*Exercise requirements:*
Your answer must consist of exactly the lines below, starting with the line with "exists u'', d''." and going on through the line with "Definition demo_key (n", and nothing else.

━━━ Records for this exercise

(** An accepted request, with and without its row. *)
Lemma store_chunk_keeps u d content t nonce offset p u' d' :
  upload_invariant u d content → sends offset p → length nonce = 12 →
  store_chunk limit c t nonce identity u (Ok d) offset p = Ok (u', d') →
  upload_invariant u d' content ∧ upload_invariant u' d' (if decide (offset = upload_offset u) then content ++ p else content).
Proof using Type*.
  intros Hinv Hs Hn Hst. pose proof (inv_row _ _ _ Hinv) as Hrow.
  assert (expected_size_bytes u = expected) as He by (rewrite Hrow; done).
  apply store_chunk_ok in Hst as (Hp & _ & Hle & [(Hlt & -> & -> & _)|(-> & -> & payload & Hdec & Hd & Hd')]); [| |done].
  - rewrite decide_False by lia. done.
  - rewrite decide_True by done. rewrite He in Hle. pose proof (upload_invariant_lost _ _ _ _ _ _ Hinv Hp Hs Hle Hdec Hd').
    split; [done|]. by eapply upload_invariant_taken.
Qed.

Lemma upload_invariant_new t : (0 ≤ expected)%Z →
  upload_invariant {| expected_size_bytes := expected; upload_sha256 := digest; upload_offset := 0; upload_storage := storage;
                      upload_updated := t |} ∅ [].
Proof using Type. intros Hex. split; [done|done|constructor|]. intros n payload _ Hd. by rewrite lookup_empty in Hd. Qed.

Lemma uploaded_invariant u d content : (0 ≤ expected)%Z → uploaded u d content → upload_invariant u d content.
Proof using Type*.
  intros Hex Hu.
  induction Hu as [t|? ? ? ? ? ? ? ? ? Hu IH Hs Ho Hn Hst|? ? ? ? ? ? ? ? ? Hu IH Hs Ho Hn Hst].
  - by apply upload_invariant_new.
  - by eapply store_chunk_keeps.
  - by eapply store_chunk_keeps.
Qed.

Lemma read_chunks_tiled inconsistent u d fuel n l acc :
  tiled d n l → (n + Z.of_nat (length l) = expected_size_bytes u)%Z → length l ≤ fuel →
  read_chunks c inconsistent fuel identity u d n acc = Ok (acc ++ l).
Proof using Type.
  intros Ht. revert fuel acc. induction Ht as [n|n p l payload Hp Hd Hdec Ht IH]; intros fuel acc Hend Hfuel.
  - simpl in Hend. destruct fuel; cbn [read_chunks]; rewrite (proj2 (Z.ltb_ge _ _)) by lia; by rewrite app_nil_r.
  - rewrite length_app in Hend, Hfuel. assert (0 < length p) by (destruct p; [done|simpl; lia]).
    destruct fuel as [|fuel]; [lia|]. cbn [read_chunks]. rewrite (proj2 (Z.ltb_lt _ _)) by lia.
    rewrite Hd. cbn [of_option mbind result_bind]. rewrite Hdec. cbn [mbind result_bind].
    rewrite bool_decide_false by done. rewrite (proj2 (Z.ltb_ge _ _)) by lia. cbn [orb].
    rewrite IH by lia. by rewrite app_assoc.
Qed.

Lemma read_uploaded_ok u d content : upload_invariant u d content →
  read_uploaded_wav c identity u (Ok d) =
    if decide (Z.of_nat (length content) ≠ expected) then Raise (RecordingError "Recording upload is incomplete." 409)
    else if decide (sha256_hexdigest content ≠ digest) then Raise (RecordingError "Recording hash does not match its receipt." 422)
    else Ok content.
Proof using Type.
  intros [Hrow Hb Ht _]. unfold read_uploaded_wav. cbn [mbind result_bind]. rewrite Hrow.
  cbn [upload_offset expected_size_bytes upload_sha256].
  case_bool_decide as Hend; [by rewrite decide_True by done|]. rewrite decide_False by auto.
  rewrite (read_chunks_tiled _ _ _ _ 0 content); [|done|cbn; lia|lia].
  cbn [mbind result_bind app]. rewrite bool_decide_false by auto.
  case_bool_decide; [by rewrite decide_True by done|by rewrite decide_False by auto].
Qed.

(** C20 an upload is a buffer that only grows at its end: whatever requests were answered or
    lost between the disk and the database, the server's offset is the length of the text it
    acknowledged, a chunk is taken at that offset or is a slice of that text and changes
    nothing, and what is read at the end is that text if its hash is the declared one. *)
Theorem upload_is_a_buffer u d content : (0 ≤ expected)%Z → uploaded u d content →
  upload_offset u = Z.of_nat (length content) ∧ (upload_offset u ≤ expected)%Z ∧
  (∀ t nonce offset p u' d', sends offset p → (0 ≤ offset)%Z → length nonce = 12 →
     store_chunk limit c t nonce identity u (Ok d) offset p = Ok (u', d') →
     offset = upload_offset u ∧ upload_offset u' = Z.of_nat (length (content ++ p)) ∧ uploaded u' d' (content ++ p) ∨
     (offset < upload_offset u)%Z ∧ u' = u ∧ d' = d ∧ p = take (length p) (drop (Z.to_nat offset) content)) ∧
  read_uploaded_wav c identity u (Ok d) =
    if decide (upload_offset u ≠ expected) then Raise (RecordingError "Recording upload is incomplete." 409)
    else if decide (sha256_hexdigest content ≠ digest) then Raise (RecordingError "Recording hash does not match its receipt." 422)
    else Ok content.
Proof using Type*.
  intros Hex Hu. pose proof (uploaded_invariant _ _ _ Hex Hu) as Hinv.
  assert (upload_offset u = Z.of_nat (length content)) as Hoff by (rewrite (inv_row _ _ _ Hinv); done).
  split_and!; [done|rewrite Hoff; by apply Hinv| |rewrite Hoff; by apply read_uploaded_ok].
  intros t nonce offset p u' d' Hs Ho Hn Hst. pose proof (uploaded_answered _ _ _ _ _ _ _ _ _ Hu Hs Ho Hn Hst) as Hu'.
  pose proof (store_chunk_ok _ _ _ _ _ _ _ _ Hn Hst) as (Hp & _ & _ & [(Hlt & -> & -> & _ & payload & Hd & Hdec)|(-> & -> & _)]).
  - right. split_and!; [done..|]. destruct (inv_chunks _ _ _ Hinv offset payload Ho Hd) as (q & Hq & _ & _ & _ & Hcase).
    assert (q = p) as -> by congruence. destruct Hcase as [->|[_ ?]]; [lia|done].
  - left. rewrite decide_True in Hu' by done. rewrite length_app. split_and!; [done| |done].
    cbn [advance upload_offset]. lia.
Qed.

Lemma store_chunk_total u d content t nonce p :
  upload_invariant u d content → (∀ n q q', sends n q → sends n q' → q = q') → sends (upload_offset u) p → p ≠ [] →
  (Z.of_nat (length p) ≤ limit)%Z → (upload_offset u + Z.of_nat (length p) ≤ expected)%Z →
  is_Some (master_keys c !! cipher_version c) → (0 ≤ cipher_version c < 2 ^ 32)%Z →
  ∃ u' d', store_chunk limit c t nonce identity u (Ok d) (upload_offset u) p = Ok (u', d').
Proof using Type.
  intros Hinv Hfun Hs Hp Hl He Hk Hv. pose proof (inv_row _ _ _ Hinv) as Hrow.
  unfold store_chunk. cbn [mbind result_bind]. rewrite bool_decide_false by done. rewrite (proj2 (Z.ltb_ge _ _)) by lia.
  rewrite (proj2 (Z.ltb_ge (expected_size_bytes u) _)) by (rewrite Hrow in *; simpl in *; lia).
  rewrite Z.ltb_irrefl, bool_decide_false by auto.
  destruct (seal_with_total UPLOAD_MAGIC (upload_aad identity (upload_offset u)) nonce c identity p Hk Hv) as [sealed Hseal].
  unfold encrypt_chunk. rewrite Hseal. cbn [mbind result_bind].
  destruct (d !! _) as [payload|] eqn:Hd; [|by do 2 eexists].
  apply (inv_chunks _ _ _ Hinv) in Hd as (q & Hq & _ & Hsq & _); [|rewrite Hrow; simpl; lia].
  rewrite Hq. cbn [mbind result_bind]. rewrite bool_decide_true by eauto. by do 2 eexists.
Qed.
End Uploads.

(** ** A device that resends from the server's offset *)

Section Resume.
Context `{CryptographyLaws} `{KeyDerivation} (limit : Z) (c : recording_cipher) (identity : string).
Context (source : bytes) (piece : Z → bytes) (storage : string).

(** The device cuts its recording the same way every time it sends it. *)
Definition cuts : Prop := ∀ n, (0 ≤ n < Z.of_nat (length source))%Z →
  piece n ≠ [] ∧ (Z.of_nat (length (piece n)) ≤ limit)%Z ∧ piece n `prefix_of` drop (Z.to_nat n) source.
Abbreviation device_uploaded :=
  (uploaded limit c identity (λ n p, p = piece n) (Z.of_nat (length source)) (sha256_hexdigest source) storage).

(** The next chunk is answered. *)
Definition sent (s s' : upload_row * chunk_directory) : Prop :=
  ∃ t nonce, store_chunk limit c t nonce identity s.1 (Ok s.2) (upload_offset s.1) (piece (upload_offset s.1)) = Ok s'.

Lemma tiled_prefix d n l :
  cuts → (0 ≤ n)%Z → (n + Z.of_nat (length l) ≤ Z.of_nat (length source))%Z →
  (∀ m payload, (0 ≤ m)%Z → d !! chunk_name m = Some payload → decrypt_chunk c identity m payload = Ok (piece m)) →
  tiled c identity d n l → l `prefix_of` drop (Z.to_nat n) source.
Proof using Type.
  intros Hcuts Hn Hl Hd Ht. induction Ht as [n|n p l payload Hp Hlook Hdec Ht IH]; [apply prefix_nil|].
  rewrite length_app in Hl. assert (0 < length p) by (destruct p; [done|simpl; lia]).
  rewrite (Hd n payload Hn Hlook) in Hdec. injection Hdec as <-.
  destruct (Hcuts n ltac:(lia)) as (_ & _ & rest & Hrest). rewrite Hrest. apply prefix_app.
  assert (rest = drop (Z.to_nat (n + Z.of_nat (length (piece n)))) source) as ->; [|apply IH; lia].
  rewrite Z2Nat.inj_add, Nat2Z.id by lia. rewrite <- drop_drop, Hrest. by rewrite drop_app_length.
Qed.

Lemma acknowledged_prefix u d content :
  cuts → device_uploaded u d content → content `prefix_of` source.
Proof using Type*.
  intros Hcuts Hu. apply uploaded_invariant in Hu as [_ Hb Ht Hc]; [|lia].
  apply (tiled_prefix d 0 content); [done|done|lia| |done].
  intros m payload Hm Hd. by destruct (Hc m payload Hm Hd) as (q & ? & _ & -> & _).
Qed.

Lemma upload_advances u d content :
  cuts → is_Some (master_keys c !! cipher_version c) → (0 ≤ cipher_version c < 2 ^ 32)%Z →
  device_uploaded u d content → length content < length source →
  ∃ u' d' content', sent (u, d) (u', d') ∧ device_uploaded u' d' content' ∧ length content < length content'.
Proof using Type*.
  intros Hcuts Hk Hv Hu Hlen. pose proof Hu as Hinv. apply uploaded_invariant in Hinv; [|lia].
  pose proof (inv_row _ _ _ _ _ _ _ _ _ Hinv) as Hrow.
  assert (upload_offset u = Z.of_nat (length content)) as Hoff by (rewrite Hrow; done).
  destruct (Hcuts (upload_offset u) ltac:(lia)) as (Hp & Hl & Hpre). pose proof (prefix_length _ _ Hpre) as Hle.
  rewrite length_drop in Hle. destruct (store_chunk_total limit c identity (λ n p, p = piece n) (Z.of_nat (length source))
    (sha256_hexdigest source) storage u d content (upload_updated u) (replicate 12 (octet 0)) (piece (upload_offset u)))
    as (u' & d' & Hst); [done|congruence|done..|lia|done|done|].
  exists u', d', (content ++ piece (upload_offset u)). split_and!.
  - by exists (upload_updated u), (replicate 12 (octet 0)).
  - epose proof (uploaded_answered limit c identity (λ n p, p = piece n) _ _ _ u d content (upload_updated u) (replicate 12 (octet 0))
      (upload_offset u) (piece (upload_offset u)) u' d' Hu eq_refl ltac:(lia) eq_refl Hst) as Hu'.
    by rewrite decide_True in Hu' by done.
  - rewrite length_app. destruct (piece (upload_offset u)); [done|simpl; lia].
Qed.

(** C21 an interrupted upload always finishes: from every state its requests can have left
    behind, resending from the server's offset reaches a state from which the server reads
    exactly the device's recording. *)
Theorem interrupted_upload_finishes u d content :
  cuts → is_Some (master_keys c !! cipher_version c) → (0 ≤ cipher_version c < 2 ^ 32)%Z →
  device_uploaded u d content →
  ∃ u' d', rtc sent (u, d) (u', d') ∧ read_uploaded_wav c identity u' (Ok d') = Ok source.
Proof using Type*.
  intros Hcuts Hk Hv. remember (length source - length content) as n eqn:Hn. revert u d content Hn.
  induction n as [n IH] using lt_wf_ind. intros u d content Hn Hu.
  pose proof (acknowledged_prefix _ _ _ Hcuts Hu) as Hpre. pose proof (prefix_length _ _ Hpre) as Hle.
  destruct (decide (length content = length source)) as [Heq|Hne].
  - exists u, d. split; [done|]. destruct Hpre as [rest Hrest].
    assert (rest = []) as -> by (apply nil_length_inv; rewrite Hrest, length_app in Heq; lia).
    rewrite app_nil_r in Hrest. subst content.
    apply uploaded_invariant in Hu; [|lia].
    rewrite (read_uploaded_ok _ _ _ _ _ _ _ _ _ Hu). by rewrite !decide_False by auto.
  - destruct (upload_advances u d content) as (u' & d' & content' & Hs & Hu' & Hlt); [done..|lia|].
    destruct (IH (length source - length content') ltac:(lia) u' d' content') as (u'' & d'' & Hr & Hread); [done..|].
    exists u'', d''. split; [by eapply rtc_l|done].
Qed.
End Resume.

(** ** Witnesses *)

Definition demo_derivation : KeyDerivation := {| hkdf master_key _ := master_key |}.
Definition demo_key (n : N) : bytes := b64encode (replicate 32 (octet n)).
Definition demo_cipher : recording_cipher := {| master_keys := {[1%Z := replicate 32 (octet 7)]}; cipher_version := 1 |}.
Definition demo_source : bytes := to_bytes "RIFF-WAVE".
Definition demo_piece (n : Z) : bytes := take 4 (drop (Z.to_nat n) demo_source).
Definition demo_moment : datetime := datetime_of_instant 63900000000000000.
Definition demo_row (n : Z) : upload_row :=
  {| expected_size_bytes := 9; upload_sha256 := sha256_hexdigest demo_source; upload_offset := n; upload_storage := "u";
     upload_updated := demo_moment |}.
(** The directory after [n] chunks were written. *)
Definition demo_nonce : bytes := replicate 12 (octet 9).
Fixpoint demo_directory (n : nat) : chunk_directory :=
  match n with
  | 0 => ∅
  | S n => let offset := Z.of_nat (4 * n) in
           match @encrypt_chunk plain_suite demo_derivation demo_nonce demo_cipher "r" offset (demo_piece offset) with
           | Ok payload => <[chunk_name offset := payload]> (demo_directory n)
           | Raise _ => demo_directory n
           end
  end.

Lemma demo_cuts : cuts 4 demo_source demo_piece.
Proof.
  intros n Hn. unfold demo_piece. assert (length demo_source = 9) as Hl by done. rewrite Hl in Hn. split_and!.
  - intros He%(f_equal length). rewrite length_take, length_drop, Hl in He. cbn [length] in He. lia.
  - rewrite length_take. lia.
  - apply prefix_take.
Qed.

━━━━━━

*Result of this task:*
    exists u'', d''. split; [by eapply rtc_l|done].
Qed.
End Resume.

(** ** Witnesses *)

Definition demo_derivation : KeyDerivation := {| hkdf master_key _ := master_key |}.
Definition demo_key (n : N) : bytes := b64encode (replicate 32 (octet n)).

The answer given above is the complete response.